Picture with knee strapping
Baker's cyst:
To determine if the child has Baker's cyst, a doctor usually examines and feels the child's leg. Sometimes an ultrasound examination may be necessary. In most cases, no treatment is needed if your child has a Baker's cyst because the swelling usually decreases or disappears on its own within one to four years.
Sinding-Larsen's disease (jumper’s knee):
If your child is affected by Sinding-Larsen's disease, physiotherapy can help alleviate the symptoms. It is also beneficial for the child to adjust activities that cause pain. Symptoms usually resolve on their own within a year.
Juvenile idiopathic arthritis:
Proper management of juvenile idiopathic arthritis demands meticulous attention and careful supervision to address the unique needs and challenges of each individual case.
Osteochondritis
Treatment for osteochondritis usually involves avoiding strenuous knee exercises, such as football training, jumping, and running. Different exercises that strengthen the muscles around the knees can also help, but they may not necessarily speed up the healing process.

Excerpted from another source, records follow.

(** The ids section, checked against the header. *)
Definition read_ids (h : segment_header) : st reader (list Z) :=
  out ← read_section ("TVVF ids " +:+ name) (ids_chunk interest) (_TVVF_FNV_OFFSET, []) (hd_row_count h * 8);
  let '(checksum, ids) := out in
  st_lift (if negb (checksum =? hd_ids_checksum h) then raise ValueError ("TVVF ids section failed checksum for " +:+ name)
           else if bool_decide (interest = None) && negb (bool_decide (NoDup ids))
           then raise ValueError ("TVVF segment " +:+ name +:+ " contains duplicate stable ids")
           else if is_delta && existsb (λ i, bool_decide (i ∈ hd_deleted h)) ids
           then raise ValueError ("TVVF delta " +:+ name +:+ " upserts and deletes the same stable id")
           else Ok ids).

Definition read_segment (file_size : Z) : st reader segment :=
  prefix ← read_hashed 16 ("TVVF segment " +:+ name);
  if negb (bool_decide (str_take 8 prefix = magic))
  then st_lift (raise ValueError ("TVVF segment " +:+ name +:+ " is not a " +:+ (if is_delta then "delta" else "base") +:+ " segment"))
  else
    let header_size := Z.of_N (le_value (drop 8 (chars prefix))) in
    if (_TVVF_HEADER_MAX_BYTES <? header_size) || (file_size <? 16 + header_size)
    then st_lift (raise ValueError ("TVVF segment " +:+ name +:+ " has an invalid header length"))
    else
      header_bytes ← read_hashed header_size ("TVVF header " +:+ name);
      header ← st_lift (read_header header_bytes);
      h ← st_lift (checked_header header);
      stride ← st_lift (_row_stride (hd_dtype h) (hd_dim h));
      let expected_size := 16 + header_size + hd_row_count h * (8 + 4 + stride) + _TVVF_INTEGRITY_TRAILER_BYTES in
      if negb (file_size =? expected_size) then st_lift (raise ValueError ("TVVF segment " +:+ name +:+ " has an invalid length"))
      else
        ids ← read_ids h;
        row_checksums ← read_section ("TVVF row checksums " +:+ name) (λ acc chunk, Ok (acc +:+ chunk)) "" (hd_row_count h * 4);
        _ ← read_section ("TVVF payload " +:+ name) (λ _ _, Ok tt) tt (hd_row_count h * stride);
        trailer ← read_hashed _TVVF_INTEGRITY_TRAILER_BYTES ("TVVF integrity trailer " +:+ name);
        digest ← st_lift (check_trailer trailer row_checksums);
        sha ← st_read (λ r, Ok (sha256_hex (rd_fed r)));
        mret (Segment (hd_dtype h) (hd_dim h) (hd_row_count h) (hd_ids_checksum h) digest ids (hd_deleted h) file_size sha).
End parse.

The risk of complications may increase if the disease occurs after the age of 15. This is because the disease can lead to the formation of a loose piece of bone or cartilage inside the joint, which can get stuck and cause the knee to lock in a certain position for a short period. This can be prevented by surgery where the doctor removes the loose piece of bone or secures it with a pin.
Patella (kneecap) dislocation:
If a child's kneecap dislocates, the treatment usually involves wearing a knee brace for a few weeks. The child can still put weight on the knee, but crutches are often needed during the initial period. A physiotherapist can assist with various mobility and strength exercises to restore knee function and reduce the risk of dislocation recurring. The child may also use a stabilizing knee brace.
If the kneecap has dislocated multiple times or if a doctor assesses a high risk of recurrence, surgery may be necessary. For children who are still growing, an operation to reinforce the joint capsule can stabilize the kneecap. In children who have finished growing, a different operation is usually performed where the patellar tendon is moved to pull the kneecap in a different direction to prevent dislocation. Regardless of the surgery, the child typically needs a period of immobilization afterward, six weeks after joint capsule reinforcement and two to six weeks after tendon repositioning. After the procedure, the child can put weight on the leg as usual, but it is advisable to use crutches for four to six weeks for safety. It is also important to have contact with a physiotherapist immediately after the operation to receive assistance with rehabilitation.
Ligament and meniscus injuries:
The management of ligament and meniscal injuries in adolescents involves a comprehensive approach that takes into consideration the unique growth patterns and activity levels of this age group. Treatment options may include a combination of rest, physical therapy, bracing, and in some cases, surgical intervention.
It is crucial to customize the treatment plan to the individual needs of the adolescent patient, considering factors such as their level of physical activity, puberty level, and remaining growth. Additionally, close monitoring and follow-up care are essential to ensure optimal outcomes and prevent long-term complications.
Treatment for knee pain in children and adolescents often is non-operative (conservative). However, in some cases, surgery is needed. It is important for parents and caregivers to seek medical advice if the knee is unstable with or without locking, or if the pain is severe, persistent, or accompanied by other symptoms such as fever, redness, or warmth in the knee. Prompt diagnosis and treatment can help prevent long-term complications and ensure a speedy recovery for the child or adolescent.